Moms and Dads: Let’s Turn All Those Can’ts into Can-Dos
Have you, like me, fallen into the trap of assuming your child “can’t” do something? That’s not how to help a child with ADHD. Instead, I flipped those negatives on their head.
The first thing we are offered when a child is diagnosed with ADHD is a laundry list of all the things he or she can’t do:
Can’t pay attention for long.
Can’t control impulses well.
Can’t succeed as well as his peers socially.
Can’t do well in school.
And on and on…
Right off the bat, we are set up to fail in parenting our kids with ADHD. We are told all the things they can’t do, but not told what to do to survive and thrive, by focusing on the things they can do.
The ADHD diagnosis often initiates an expectation of limitations, and a whole lot of can’ts. That produces a negative outlook and many limiting beliefs.
“My son needs me more than other kids his age, so he can’t go to summer camp.”
“My daughter gets emotional too easily, so she can’t go on play dates without me.”
“My son can’t control his impulses, so you can’t get angry about his behavior.”
“My daughter struggles with complex processes, so she can’t play team sports.”
Kids with ADHD deserve the same childhood experiences and opportunities as any other kid. It may take accommodations or special circumstances, but you must not limit them based on your assumptions of what ADHD prevents them from succeeding in.
I have fallen into the trap of relying on the can’ts too many times for my son, Ricochet, who has ADHD, autism, anxiety, and LDs.
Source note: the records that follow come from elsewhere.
(** ** Cookies *)

(** While at least a second of a session is left, its cookie is kept for
    exactly the whole seconds that are left, out of reach of scripts. *)
Theorem cookie_lives_as_long_as_session secure token expiresAt now
    (Hz : IsZero expiresAt = false) (Hleft : (Second <= expiresAt - now)%Z)
    (Hmax : (expiresAt - now <= max_int64)%Z) :
  let c := setSessionCookie secure token expiresAt now in
  ck_Value c = token /\ ck_HttpOnly c = true /\
  exists n, lifetime c = Some n /\ (n * Second <= expiresAt - now < (n + 1) * Second)%Z.
Proof.
  cbn zeta. split; [done|]. split; [done|]. unfold setSessionCookie, lifetime. rewrite Hz. cbn [ck_MaxAge].
  unfold Second in *. assert (Hs : Sub expiresAt now = (expiresAt - now)%Z) by (unfold Sub, min_int64; lia).
  rewrite Hs. unfold whole_seconds, Second. rewrite Z.quot_div_nonneg by lia.
  pose proof (Z.div_mod (expiresAt - now) 1000000000). pose proof (Z.mod_pos_bound (expiresAt - now) 1000000000).
  replace (0 <? expiresAt - now)%Z with true by (symmetry; lia).
  replace (0 <? (expiresAt - now) / 1000000000)%Z with true by (symmetry; apply Z.ltb_lt; lia).
  eexists. split; [done|]. lia.
Qed.

Lemma cookie_lives_as_long_as_session_witness :
  exists n, lifetime (setSessionCookie true "t" (24 * Hour) 500) = Some n /\
            (n * Second <= 24 * Hour - 500 < (n + 1) * Second)%Z.
Proof.
  destruct (cookie_lives_as_long_as_session true "t" (24 * Hour) 500) as (_ & _ & n & Hn);
    [reflexivity|by vm_compute|by vm_compute|]. exists n. exact Hn.
Defined.

(** A session that has ended, or ends within the second, gets a cookie without an
    age: the browser keeps it until it is closed. *)
Example ended_session_cookie_is_kept :
  lifetime (setSessionCookie true "t" 1000 2000) = None /\ lifetime (clearSessionCookie true) = Some 0%Z.
Proof. by vm_compute. Qed.

(** ** The audit trail *)

Section AuditSafety.
Context `{TimeParser}.

Lemma Atoi_bounded s n : Atoi s = (n, true) -> (n <= max_int64)%Z.
Proof.
  unfold Atoi. destruct (match s with String _ _ => _ | _ => _ end) as [neg d].
  destruct (_ || _); [done|]. destruct neg.
  - destruct (2 ^ 63 <? digits_val 0 d)%Z; [done|]. intros [= <-].
    pose proof (digits_val_nonneg 0 d ltac:(lia)). unfold max_int64. lia.
  - destruct (max_int64 <? digits_val 0 d)%Z eqn:E; [done|]. intros [= <-]. by apply Z.ltb_ge in E.
Qed.

Lemma filter_bounded q f : parseAuditEventFilter q = inl f ->
  (1 <= fl_Limit f <= maxAuditEventLimit /\ 0 <= fl_Offset f <= max_int64)%Z.
Proof.
  unfold parseAuditEventFilter. intros Hf.
  destruct (if q "limit" =s "" then _ else _) as [limit|] eqn:El; [|done].
  destruct (if q "offset" =s "" then _ else _) as [offset|] eqn:Eo; [|done].
  destruct (if q "from" =s "" then _ else _); [|done]. destruct (if q "to" =s "" then _ else _); [|done].
  injection Hf as <-. cbn [fl_Limit fl_Offset]. unfold maxAuditEventLimit, defaultAuditEventLimit in *. split.
  - destruct (q "limit" =s ""); [injection El as <-; lia|]. destruct (Atoi (q "limit")) as [n ok].
    destruct ok; cbn [negb orb] in El; [|done]. destruct (n <? 1)%Z eqn:E1; [done|]. injection El as <-.
    destruct (500 <? n)%Z eqn:E2; lia.
  - destruct (q "offset" =s ""); [injection Eo as <-; unfold max_int64; lia|].
    destruct (Atoi (q "offset")) as [n ok] eqn:Ea. destruct ok; cbn [negb orb] in Eo; [|done].
    destruct (n <? 0)%Z eqn:E1; [done|]. injection Eo as <-. apply Atoi_bounded in Ea. lia.
Qed.

(** A cell a spreadsheet does not take for a formula. *)
Definition inert (cell : string) : Prop :=
  match cell with "" => True | String c _ => code c ∉ [61; 43; 45; 64; 9; 13]%N end.

#[local] Instance inert_dec cell : Decision (inert cell).
Proof. destruct cell; cbn; apply _. Defined.

Lemma safe_cell_inert cell : inert (safeAuditCSVCell cell).
Proof.
  destruct cell as [|c cell]; [done|]. cbn [safeAuditCSVCell]. case_bool_decide as Hc; [|exact Hc].
  cbn [String.append inert]. by apply (bool_decide_unpack _).
Qed.

(** Whatever the parameters, the audit trail is asked for at most 500 records
    from a non-negative offset, or the request is refused; the answer repeats the
    limit and the offset used; and an export has thirteen cells per record, none
    of which a spreadsheet takes for a formula. *)
Theorem audit_reads_are_bounded sink q :
  match handleListAuditEvents sink q with
  | Replied _ r =>
      (1 <= ae_Limit r <= maxAuditEventLimit /\ 0 <= ae_Offset r <= max_int64)%Z /\
      exists f, fl_Limit f = ae_Limit r /\ fl_Offset f = ae_Offset r /\
        match sink with
        | Some list => exists page, list f = Ok page /\ ae_Events r = pg_Events page /\ ae_Available r = true
        | None => ae_Events r = [] /\ ae_Available r = false
        end
  | Refused r => rp_status r ∈ [400; 503]%Z
  end /\
  match handleExportAuditEventsCSV sink q with
  | Replied _ rows => Forall (fun row => length row = 13 /\ Forall inert row) rows
  | Refused r => rp_status r ∈ [400; 503]%Z
  end.
Proof.
  unfold handleListAuditEvents, handleExportAuditEventsCSV.
  destruct (parseAuditEventFilter q) as [f|r] eqn:Ef.
  2: { assert (rp_status r = 400%Z) as ->; [|split; by left]. revert Ef. unfold parseAuditEventFilter.
       repeat case_match; intros [= <-]; done. }
  apply filter_bounded in Ef as Hb. unfold queryAuditEvents.
  assert (Hrows : forall page, Forall (fun row => length row = 13 /\ Forall inert row)
    (csv_header :: map (fun ev => safeAuditCSVRow (record_cells ev)) (pg_Events page))).
  { intros page. constructor; [split; [done|]; by apply (bool_decide_unpack _)|].
    apply Forall_map. apply Forall_forall. intros ev _. split; [done|]. apply Forall_map, Forall_forall.
    intros cell _. apply safe_cell_inert. }
  destruct sink as [list|].
  - destruct (list f) as [page|] eqn:Ep; [|split; right; left]. cbn. split; [|apply Hrows].
    split; [exact Hb|]. exists f. split; [done|]. split; [done|]. by exists page.
  - cbn. split; [|apply (Hrows (mkPage [] 0))]. split; [exact Hb|]. exists f. done.
Qed.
I have worked diligently over the last few years to be mindful of these instances and stop limiting his experiences.
Last month, Ricochet’s school took nearly 200 of the eighth graders on a three-day trip to Atlanta (about four hours away). They do an eighth-grade trip each year to foster more independence and give the kids a taste of the accountability they’ll need next year in high school. The trip is three days and two nights far from home. It involves six young teen boys in one hotel room alone. It means three days without any hygiene reminders from Mom. It means three days without a quiet moment alone or social relief.
I could easily think of a lot of reasons why he shouldn’t go on the trip or why he couldn’t succeed at it. I knew how hard it would be for him to be overwhelmed by the noise and chaos of all those kids for 65 hours straight, without quiet refuge. I knew how upset he’d get if he weren’t able to sleep. I knew that just the anticipation of the sound intensity and crowds at the NBA basketball game made him panic.
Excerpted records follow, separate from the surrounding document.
(** C10: the two operand reads at [pc + 1] and [pc + 2] come before
    dispatch whatever the instruction is, so a cycle that starts at address
    254 or 255 of the 256-cell memory raises [IndexError] right after
    setting the instruction register, for every instruction byte [v], the
    operand-less halt included, and the run loop ends with that exception. *)
Theorem operand_read_past_memory s v :
  length (ram s) = 256%nat ->
  pc s = 254 \/ pc s = 255 ->
  ram_read (pc s) s = Val v s ->
  cycle s = Raise IndexError (with_ir v s) /\
  (halted s = false ->
   forall fuel, run (S fuel) s = Some (Raise IndexError (with_ir v s))).
Proof.
  intros Hlen Hpc Hv.
  assert (Hc : cycle s = Raise IndexError (with_ir v s)).
  { unfold cycle. apply bind_raise.
    unfold fetch. rewrite (bind_val _ _ s (pc s) s) by done.
    rewrite (bind_val _ _ _ _ _ Hv).
    rewrite (bind_val _ _ s tt (with_ir v s)) by done.
    rewrite (bind_val _ _ (with_ir v s) v (with_ir v s)) by done.
    rewrite (bind_val _ _ (with_ir v s) (pc s) (with_ir v s)) by done.
    assert (Hout : forall j, 256 <= j ->
              ram_read j (with_ir v s) = Raise IndexError (with_ir v s)).
    { intros j Hj. apply ram_read_out_of_range. simpl. lia. }
    destruct Hpc as [Hpc|Hpc].
    - destruct (ram_read_cases (pc s + 1) (with_ir v s)) as [[a Ha]|Ha];
        [|by apply bind_raise].
      rewrite (bind_val _ _ _ _ _ Ha).
      rewrite (bind_val _ _ (with_ir v s) (pc s) (with_ir v s)) by done.
      apply bind_raise, Hout. lia.
    - apply bind_raise, Hout. lia. }
  split; [done|]. intros Hh fuel. by apply run_raise.
Qed.

Lemma operand_read_past_memory_witness :
  cycle hlt_at_254 = Raise IndexError (with_ir HLT hlt_at_254) /\
  (halted hlt_at_254 = false ->
   forall fuel, run (S fuel) hlt_at_254
                = Some (Raise IndexError (with_ir HLT hlt_at_254))).
Proof.
  apply (operand_read_past_memory hlt_at_254 HLT);
    [reflexivity | left; reflexivity | reflexivity].
Defined.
I also knew that he needed this experience. His friends were going, and he really wanted to go too. We talked about how hard it would be at times, but he insisted he’s old enough to handle it now. Daddy was dead set against it, feeling sure we’d have to drive to Atlanta and pick him up early. I, on the other hand, wasn’t willing to prevent him from having this experience based on a bunch of what-ifs. I don’t want to limit him based on disability.
I think those three days were harder on me than on Ricochet. I worried every moment about him fleeing the group, getting along with his friends, not being teased and picked on, managing sensory overwhelm and anxiety… He, however, was determined to be a “grown up” and do what his peers could do. And so he went on the trip.
Of course, there were a couple of challenging incidents. One involved me on the phone with the CNN Store (they were at the CNN Center) begging their staff to let me pay for a jacket over the phone for him to pick up there (which they did). His jacket got something “itchy” on it, and he was too cold to last another day without a jacket, and he was out of money. Another involved him burning through all his allotted cell phone data due to his streaming videos on the bus ride there, and not being able to send and receive messages between us. He called me in the arena before the basketball game telling me he wouldn’t stay and I must come pick him up right then.
Fortunately, the teacher assigned to his group of students knows Ricochet well and has a soft spot in his heart for him. He jumped in and helped every time Ricochet needed something. He sent me a photo of Ricochet standing up and cheering at the basketball game once they got him settled.
Instead of limiting his experiences with all the can’ts, we sent Ricochet on a big trip, as prepared as possible, and did what it took to help him succeed. He came home with a steadier resolve and stronger belief in himself. Oh, and a suitcase full of clean clothes because he wore the same clothes for three days!